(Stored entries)

(* ===== verification/Resolve.v ===== *)
(** * Resolve: the expressions

    [src/src/ast/resolve.c], the part that gives the expressions of a body their
    types: methods and receivers, the type arguments of generics, and
    [resolve_expr].  The functions that call [resolve_expr] take it as [expr_at];
    [exprs_at] ties them at each fuel. *)

From Stdlib Require Import String.
From S2P Require Import Ast Facts.
From S2P Require Import Prelude Types Mir Decl Diagnostics Strings HashMap Registry RegistryTypes RegistryState Functions Scopes Instantiate Build Check TypeExprs.

Definition bin_op_name (op : BinOp) : string :=
  match op with
  | BIN_OP_ADD => "+" | BIN_OP_SUB => "-" | BIN_OP_MUL => "*" | BIN_OP_DIV => "/" | BIN_OP_MOD => "%"
  | BIN_OP_LESS => "<" | BIN_OP_GREATER => ">" | BIN_OP_EQUAL => "==" | BIN_OP_NEQUAL => "!="
  | BIN_OP_LEQUAL => "<=" | BIN_OP_GEQUAL => ">=" | BIN_OP_AND => "&&" | BIN_OP_OR => "||"
  end.

Definition bin_op_yields_bool (op : BinOp) : bool :=
  match op with
  | BIN_OP_EQUAL | BIN_OP_NEQUAL | BIN_OP_LESS | BIN_OP_GREATER | BIN_OP_LEQUAL | BIN_OP_GEQUAL
  | BIN_OP_AND | BIN_OP_OR => true
  | _ => false
  end.

(** A [size_t] that a subtraction made, as [%zu] prints it. *)
Definition size_text (z : Z) : string := print_int (z mod 2 ^ 64)%Z.

Definition GAB_LOCATION_TYPE : string := "Location".

(** Of [is_integer_type] to [is_ordered_type] only the kind matters. *)
Definition is_integer_type (kind : TypeKind) : bool :=
  match kind with
  | TYPE_I32 | TYPE_U8 | TYPE_USIZE => true
  | TYPE_F32 | TYPE_BOOL | TYPE_STR | TYPE_ARRAY | TYPE_SLICE | TYPE_STRUCT | TYPE_REF | TYPE_RAW | TYPE_PARAM
  | TYPE_UNKNOWN | TYPE_ERROR => false
  end.
Definition is_numeric_type (kind : TypeKind) : bool := is_integer_type kind || bool_decide (kind = TYPE_F32).
Definition is_boolean_type (kind : TypeKind) : bool := bool_decide (kind = TYPE_BOOL).
Definition is_ordered_type (kind : TypeKind) : bool := is_numeric_type kind || is_boolean_type kind.

(** [unsize_length] is zero when the receiver is not unsized. *)
Record ReceiverAdjustment := MkReceiverAdjustment { recv_derefs : nat; address_of : bool; unsize_length : Z }.

(** The arguments a call writes, with their pointers; [None] where neither an
    index nor a call is written, whose arguments are another member's bytes. *)
Definition written_args (path : NodePtr) (expr : ASTExpr) : option (list (NodePtr * ASTExpr)) :=
  match expr with
  | EXPR_INDEX _ _ index => Some [(path ++ [1], index)]
  | EXPR_CALL _ _ args => Some (imap (fun i arg => (path ++ [S i], arg)) args)
  | _ => None
  end.

Definition written_owner_type (target : ASTExpr) : option TypeExpr :=
  match target with
  | EXPR_QUALIFIED _ _ _ owner_type_expr => owner_type_expr
  | EXPR_NAME _ _ owner_type_expr => owner_type_expr
  | _ => None
  end.

(** ** The type arguments a call does not write *)

(** [TypeArg args[GAB_MAX_TYPE_PARAMS] = {0}] *)
Definition no_type_args : list TypeArg := replicate GAB_MAX_TYPE_PARAMS TYPE_ARG_NONE.

Section infer.
Context (r : TypeRegistry) (owed : nat).

(** [index < owed], which is at most [GAB_MAX_TYPE_PARAMS], and
    [!type_arg_is_set(args[index])] *)
Definition is_owed (args : list TypeArg) (index : nat) : bool :=
  Nat.ltb index owed && match args !! index with Some arg => negb (type_arg_is_set arg) | None => false end.
Definition take_arg (args : list TypeArg) (index : nat) (arg : TypeArg) : list TypeArg :=
  if is_owed args index then <[index := arg]> args else args.

Section below.
Context (infer : TypePtr -> TypePtr -> list TypeArg -> option (list TypeArg * bool)).

(** The [for (;;)] at a reference: a failed attempt leaves nothing behind. *)
Fixpoint infer_behind (turns : nat) (held at_ : TypePtr) (args : list TypeArg) : option (list TypeArg * bool) :=
  match turns with
  | O => None
  | S turns =>
      '(attempt, ok) ← infer held at_ args;
      if ok : bool then Some (attempt, true)
      else if negb (indirect r at_) then Some (args, false)
      else infer_behind turns held (pointee_at r at_) args
  end.

(** The loop over the arguments of both types, which are equally many. *)
Fixpoint infer_each (wants gots : list TypeArg) (args : list TypeArg) : option (list TypeArg * bool) :=
  match wants, gots with
  | TYPE_ARG_TYPE want :: wants, TYPE_ARG_TYPE got :: gots =>
      '(args, ok) ← infer want got args;
      if ok : bool then infer_each wants gots args else Some (args, false)
  | TYPE_ARG_CONST want :: wants, TYPE_ARG_CONST got :: gots =>
      infer_each wants gots (match want with CONST_PARAM param => take_arg args param (TYPE_ARG_CONST got) | CONST_VALUE _ => args end)
  | [], _ => Some (args, true)
  | _, _ => Some (args, false)
  end.
End below.

(** The arguments as they were left, and what is returned. *)
Fixpoint infer_type_args (fuel : nat) (declared actual : TypePtr) (args : list TypeArg) : option (list TypeArg * bool) :=
  match fuel with
  | O => None
  | S fuel =>
      match declared, actual with
      | Some _, Some _ =>
          if negb (has_param_at r declared) then Some (args, true)
          else
            d ← deref r declared;
            a ← deref r actual;
            if bool_decide (ty_kind d = TYPE_PARAM) then Some (take_arg args (ty_param_index d) (TYPE_ARG_TYPE actual), true)
            else if bool_decide (ty_kind d = TYPE_REF) then
              infer_behind (infer_type_args fuel) (heap_fuel r) (type_pointee (Some d))
                (if type_is_indirect (Some a) then type_pointee (Some a) else actual) args
            else if negb (bool_decide (ty_kind d = ty_kind a)) then Some (args, false)
            else if type_is_indirect (Some d) then infer_type_args fuel (type_pointee (Some d)) (type_pointee (Some a)) args
            else if negb (bool_decide (type_decl d = type_decl a)) || negb (Nat.eqb (type_arg_count d) (type_arg_count a)) then Some (args, false)
            else infer_each (infer_type_args fuel) (type_args d) (type_args a) args
      | _, _ => Some (args, true)
      end
  end.
End infer.

Section resolve.
(** The arena's addresses, the fuel of a question about a type and that of the
    functions of [TypeExprs.v]. *)
Context (type_addr str_addr : nat -> N) (node_addr : NodePtr -> N) (ident_addr : IdentPtr -> N) (type_fuel depth : nat) (res : Resolution).

#[local] Abbreviation type_accepts := (Check.type_accepts type_addr str_addr).
#[local] Abbreviation borrow_into := (Check.borrow_into node_addr).
#[local] Abbreviation mark_implicit_move := (Check.mark_implicit_move type_addr str_addr node_addr type_fuel).
#[local] Abbreviation is_addressable := (Check.is_addressable node_addr).
#[local] Abbreviation fact_type := (Check.fact_type node_addr).
#[local] Abbreviation resolve_type_expr := (TypeExprs.resolve_type_expr type_addr str_addr type_fuel res depth).
#[local] Abbreviation resolver_resolve_name := (TypeExprs.resolver_resolve_name str_addr res).
#[local] Abbreviation scope_lookup_in := (TypeExprs.scope_lookup_in str_addr).

Definition adjusted_type (path : NodePtr) : Resolve TypePtr := fun s => Answered s (fact_adjusted_type_of node_addr (rs_facts s) path).
Definition fact_callee (path : NodePtr) : Resolve FuncPtr := fun s => Answered s (fact_callee_of node_addr (rs_facts s) path).
Definition set_type (path : NodePtr) (type : TypePtr) : Resolve unit := write_facts (fun facts => fact_set_type node_addr facts path type).
Definition set_callee (path : NodePtr) (callee : FuncPtr) : Resolve unit := write_facts (fun facts => fact_set_callee node_addr facts path callee).
Definition set_call_kind (path : NodePtr) (kind : CallKind) : Resolve unit := write_facts (fun facts => fact_set_call_kind node_addr facts path kind).
Definition set_constant (path : NodePtr) (constant : Constant) : Resolve unit := write_facts (fun facts => fact_set_constant node_addr facts path constant).

Definition function_of (function : nat) : Resolve Function := s ← current; want (reg_functions (functions_of s) !! function).
Definition interface_at (interface : option nat) : Resolve InterfaceDecl := s ← current; want (n ← interface; rs_interfaces s !! n).
Definition primitive (kind : TypeKind) : Resolve TypePtr := ask_types (fun r => type_registry_get_primitive r kind).

(** [string_from_cstr] *)
Definition intern_name (text : string) : Resolve StrPtr := fun s =>
  match known_name (rs_strings s) text with Some (pool, name) => Answered (put_strings s pool) name | None => Refused end.

Definition resolver_location_type : Resolve TypePtr :=
  name ← intern_name GAB_LOCATION_TYPE;
  s ← current;
  found ← resolver_resolve_name (Some (env_scope (rs_env s))) name;
  match found with
  | None => mret None
  | Some _ => symbol ← symbol_of found; type_of_symbol type_addr str_addr symbol
  end.

(** [pending_bodies_instantiate(state->work, ..., state->global->diagnostics)] *)
Definition instantiate_body (function : nat) : Resolve unit := fun s =>
  match pending_bodies_instantiate (fun name => text_at s (Some name)) (rs_world s) (rs_work s) function (rs_diagnostics s) with
  | Some (work, diagnostics) => Answered (put_diagnostics (put_work s work) diagnostics) tt
  | None => Refused
  end.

About this task
From the entries, count the lines that hold the string "Context". Nothing but the number is needed.

Answer for the task
3